When a gas well is considered to have water production, its level of water production severity is characterized by the water–gas ratio (WGR) measured during flowback period when liquid rate, gas rate, tubing pressure and chloride concentration are stable. For example, as shown in Figure 10, after 120 h of flowback subsequent to fracturing treatment, data dynamics are stable and WGR approximately arrives at 1.5 m3/104 m3.

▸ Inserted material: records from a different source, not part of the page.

(** * hydrachain consensus manager (hydrachain/consensus/manager.py)

    A shallow embedding of [ConsensusManager], [HeightManager],
    [RoundManager] and [ConsensusContract].  Python objects become records,
    the two [ManagerDict]s and the dicts become finite maps, and a method
    that mutates [self] or raises becomes a function in a state-and-exception
    monad over the consensus manager: an exception leaves the mutations made
    so far in place, as in Python. *)

From stdpp Require Import base option list gmap strings sorting.
From Stdlib Require Import ZArith QArith Lia.

Open Scope Z_scope.

(** ** Data model *)

(** Block hashes and validator addresses are byte strings. *)
Definition Hash := string.
Definition Address := string.

(** [Vote], with its two subclasses [VoteBlock] and [VoteNil].  A vote that
    has not been signed yet has the empty sender. *)
Inductive VoteKind :=
| VoteBlock (blockhash : Hash)
| VoteNil.

Record Vote := mkVote {
  v_sender : Address;
  v_height : Z;
  v_round : Z;
  v_kind : VoteKind
}.

#[global] Instance VoteKind_eq_dec : EqDecision VoteKind.
Proof. solve_decision. Defined.
#[global] Instance Vote_eq_dec : EqDecision Vote.
Proof. solve_decision. Defined.

(** The sender of what has not been signed. *)
Definition no_sender : Address := EmptyString.

(** [isinstance(v, VoteBlock)] for an optional vote. *)
Definition isinstance_VoteBlock (v : option Vote) : option Hash :=
  match v with
  | Some (mkVote _ _ _ (VoteBlock bh)) => Some bh
  | _ => None
  end.

(** [LockSet(num_eligible_votes=n)]: the manager builds a lock-set from the
    number of eligible votes and iterates over its votes; the operations on
    it are those of the class [Base] below. *)
Record LockSet := mkLockSet {
  num_eligible_votes : Z;
  votes : list Vote
}.

#[global] Instance LockSet_eq_dec : EqDecision LockSet.
Proof. solve_decision. Defined.

(** [ls.copy()] is a new object with the content of [ls]; the values of the
    model are immutable, so the copy is the value itself. *)
Definition copy (ls : LockSet) : LockSet := ls.

(** A block: a [TransientBlock] as it is received, a [Block] once the chain
    service has linked it ([blk_linked], the [isinstance(_, Block)] test). *)
Record Block := mkBlock {
  blk_linked : bool;
  number : Z;
  hash : Hash;
  prevhash : Hash
}.

#[global] Instance Block_eq_dec : EqDecision Block.
Proof. solve_decision. Defined.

2.4. Formation Quality Evaluation

For the study field, gas productivity or in-place gas abundance (characterized by WGR) is found to correlate quite well with well logging information. Two useful plots for formation quality evaluation of the Y field are established in this study. Based on production data and well logs from 56 wells, Figure 11 and Figure 12 illustrate the well logging interpreted porosity and resistivity relationship corresponding to productivity index and WGR ratio of these wells, respectively. The blue curve of Figure 11 roughly separates low-productivity flow units from medium-to-high productivity flow units. The blue curve of Figure 12 roughly separates high water-bearing flow units from medium-to-low water-bearing flow units. The coupling of well logging information with geological and reservoir engineering data provides not only the two plots to help characterize the interrelated geophysical properties of the reservoir but also a powerful tool to support field development.
Based on well logging information of all 56 wells, including He1 to He8 other than He5, 16 sandstone flow units, which were initially ignored and not perforated to produce by all of the 12 wells, are found to have corresponding porosity-resistivity characteristics that fall in the medium-to-high productivity area in Figure 11 and also fall in the medium-to-low WGR area in Figure 12. Table 5 summarizes related information of the 12 wells. Hence, the 12 wells have the opportunity to perforate such formation for production at a late stage to enhance ultimate recovery. Additionally, in order to seek productive layers that were previously ignored by the current production wells, Figure 6 and Figure 7 can be applied to qualitatively predict well performance when drilling and wireline logging are completed, or to decide whether a target layer switch for perforation is necessary.
Compared to general well logging techniques, e.g., applying Hingle and Pickett crosplotting for static information [9], Figure 11 and Figure 12 incorporated dynamic well productivity index and WGR information, therefore, the newly proposed innovative crossplotting technique and analysis strategy are valuable and practical.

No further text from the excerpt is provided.